September 30, 2023 | Rome, Italy

Per un pugno di dollari (For a fist full of dollars)

By |2018-03-21T18:37:08+01:00May 9th, 2009|Reviews|

3

Date: 1964

Director: Sergio Leone

Starring: Clint Eastwood, Gian-Marie Volontè, Marianne Koch, Wolfgang Lukschy

I

f Gary Cooper’s “High Noon” sheriff symbolized the moral loner, the hero abandoned to fate, Sergio Leone’s spaghetti Westerns spun the archetype the other way: Clint Eastwood was an amoral loner ready to leave well enough alone — unless provoked. While Cooper walked resigned into his storm, the poncho-wearing, cigar-chomping Eastwood, a deadpan avenging angel, usually liked his chances. He was Leone’s Western Samurai.
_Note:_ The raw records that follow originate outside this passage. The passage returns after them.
(* ===== verification/Sysfile.v ===== *)
(** * Sysfile

    The system call arguments of kernel/syscall.c, and the system calls of
    kernel/sysproc.c and kernel/sysfile.c. Results are C ints or uint64s; the
    dispatcher converts them to uint64. *)
From stdpp Require Import base tactics list numbers gmap strings.
From S2P Require Import Prelude Machine Spinlock Printf Bytes Block Queue Kalloc Vm Kernel Proc.
From S2P Require Import Sleeplock Virtio Bio Log Fs Console Pipe File Fork Exec.

Definition MAXPATH : Z := 128.
Definition O_RDONLY : Z := 0.
Definition O_WRONLY : Z := 1.
Definition O_RDWR : Z := 2.
Definition O_CREATE : Z := 0x200.
Definition O_TRUNC : Z := 0x400.

(** Local variables of sys_waitx that waitx leaves uninitialised when it fails. *)
Class Uninit := { junk_wtime : Z; junk_rtime : Z }.

Section sys.
Context `{Layout} `{Symbols} `{WaitFuel} `{Uninit}.

(** ** Arguments *)

(** [None] is the return value -1. *)
Definition fetchaddr (addr : Z) : K kernel (option Z) :=
  p <- curproc;;
  sz <- pget p p_sz;;
  if (sz <=? addr) || (sz <? u64 (addr + 8)) then ret None else
  pagetable <- pget p p_pagetable;;
  r <- in_pm (copyin pagetable addr 8);;
  if negb (r.1 =? 0) then ret None else ret (Some (le_value r.2)).

(** The return value and the bytes stored in [buf]. *)
Definition fetchstr (addr max : Z) : K kernel (Z * list Z) :=
  p <- curproc;;
  pagetable <- pget p p_pagetable;;
  r <- in_pm (copyinstr pagetable addr max);;
  if r.1 <? 0 then ret (r.1, r.2) else
  n <- deref (strlen (length r.2) (buf r.2));;
  ret (n, r.2).

Definition argraw (n : Z) : K kernel Z :=
  p <- curproc;;
  if n =? 0 then tf_get p TF_a0
  else if n =? 1 then tf_get p TF_a1
  else if n =? 2 then tf_get p TF_a2
  else if n =? 3 then tf_get p TF_a3
  else if n =? 4 then tf_get p TF_a4
  else if n =? 5 then tf_get p TF_a5
  else panic "argraw".

Definition argint (n : Z) : K kernel Z := v <- argraw n;; ret (i32 v).
Definition argaddr (n : Z) : K kernel Z := argraw n.
Definition argstr (n max : Z) : K kernel (Z * list Z) :=
  addr <- argaddr n;;
  fetchstr addr max.

(** A path argument: [None] on error, else the string without its NUL. *)
Definition argpath (n : Z) : K kernel (option (list Z)) :=
  r <- argstr n MAXPATH;;
  ret (if r.1 <? 0 then None else Some (cstr r.2)).

(** ** kernel/sysproc.c *)

Definition sys_exit : K kernel Z :=
  n <- argint 0;;
  exit n.

Definition sys_getpid : K kernel Z :=
  p <- curproc;;
  pget p p_pid.

Definition sys_fork : K kernel Z := fork.

Definition sys_wait : K kernel Z :=
  p <- argaddr 0;;
  wait p.

Definition sys_sbrk : K kernel Z :=
  n <- argint 0;;
  p <- curproc;;
  sz <- pget p p_sz;;
  let addr := i32 sz in
  r <- growproc n;;
  if r <? 0 then ret (-1) else ret addr.

(** [while (ticks - ticks0 < n)]: the comparison is unsigned. *)
Fixpoint sys_sleep_loop (fuel : nat) (ticks0 n : Z) : K kernel Z :=
  ticks <- gets k_ticks;;
  if negb (u32 (ticks - ticks0) <? u32 n) then release L_ticks;; ret 0 else
  p <- curproc;;
  killed <- pget p p_killed;;
  if truthy killed then release L_ticks;; ret (-1) else
  match fuel with
  | O => nofuel
  | S f => sleep Ch_ticks L_ticks;; sys_sleep_loop f ticks0 n
  end.

Definition sys_sleep : K kernel Z :=
  n <- argint 0;;
  acquire L_ticks;;
  ticks0 <- gets k_ticks;;
  sys_sleep_loop wait_fuel ticks0 n.

Definition sys_kill : K kernel Z :=
  pid <- argint 0;;
  kill pid.

Definition sys_uptime : K kernel Z :=
  acquire L_ticks;;
  xticks <- gets k_ticks;;
  release L_ticks;;
  ret xticks.

Definition sys_trace : K kernel Z :=
  mask <- argint 0;;
  p <- curproc;;
  pset p (set_p_mask mask);;
  ret 0.

(** waitx(addr, &wtime, &rtime): its parameters are named rtime and wtime, so the
    run time ends up in [wtime] and the waiting time in [rtime]. *)
Definition sys_waitx : K kernel Z :=
  addr <- argaddr 0;;
  addr1 <- argaddr 1;;
  addr2 <- argaddr 2;;
  r <- waitx addr;;
  let '(wtime, rtime) := default (junk_wtime, junk_rtime) r.2 in
  p <- curproc;;
  pagetable <- pget p p_pagetable;;
  e <- in_pm (copyout pagetable addr1 (le_bytes 4 wtime));;
  if e <? 0 then ret (-1) else
  e <- in_pm (copyout pagetable addr2 (le_bytes 4 rtime));;
  if e <? 0 then ret (-1) else
  ret r.1.

Definition sys_set_priority (pol : policy) : K kernel Z :=
  if negb (bool_decide (pol = PBS)) then ret (-1) else
  priority <- argint 0;;
  pid <- argint 1;;
  if priority <? 0 then ret (-1) else
  if 100 <? priority then ret (-1) else
  actually_set_priority priority pid.

(** ** kernel/sysfile.c *)

(** The descriptor and the file, or [None] for -1. *)
Definition argfd (n : Z) : K kernel (option (Z * nat)) :=
  fd <- argint n;;
  if (fd <? 0) || (Z.of_nat NOFILE <=? fd) then ret None else
  p <- curproc;;
  f <- pget p (fun x => p_ofile x !! Z.to_nat fd);;
  f <- deref f;;
  match f with
  | None => ret None
  | Some f => ret (Some (fd, f))
  end.

Definition ofile_set (p : nat) (fd : nat) (f : option nat) : K kernel unit :=
  pset p (fun x => set_p_ofile (<[fd := f]> (p_ofile x)) x).

Definition fdalloc (f : nat) : K kernel (option nat) :=
  p <- curproc;;
  forM_exit (upto NOFILE) (fun fd =>
    x <- pget p (fun x => p_ofile x !! fd);;
    x <- deref x;;
    match x with
    | None => ofile_set p fd (Some f);; ret (Some fd)
    | Some _ => ret None
    end).

Definition sys_dup : K kernel Z :=
  r <- argfd 0;;
  match r with
  | None => ret (-1)
  | Some (_, f) =>
      fd <- fdalloc f;;
      match fd with
      | None => ret (-1)
      | Some fd => filedup f;; ret (Z.of_nat fd)
      end
  end.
“Joe” (Eastwood) enters a forsaken Mexican town embroiled in a family feud and is quickly offended by the leading players. To save the damsel and make it right he decides to double-cross both sides. He’s laconic and remote. But oh can he can shoot.

Joe no-name is a fixer who can out-fix the best of them. The absence of surefire heroism makes the gunfights sweaty and sordid, with B-movie grittiness.

Leone almost accidentally reinvented the Western by taking the genre off its high horse. The 10-minute climax, Eastwood facing off against Ramón (the great Gian-Marie Volontè) is deservedly legendary for its back alley spirit; watching Ramón sweat is half the “fun.” Leone made two more no-name pasta flicks, but none as fresh as the first.

Ennio Morricone made his name off the guitar, whistle and flute score, which like everything else in the movie balances kitsch and quirk.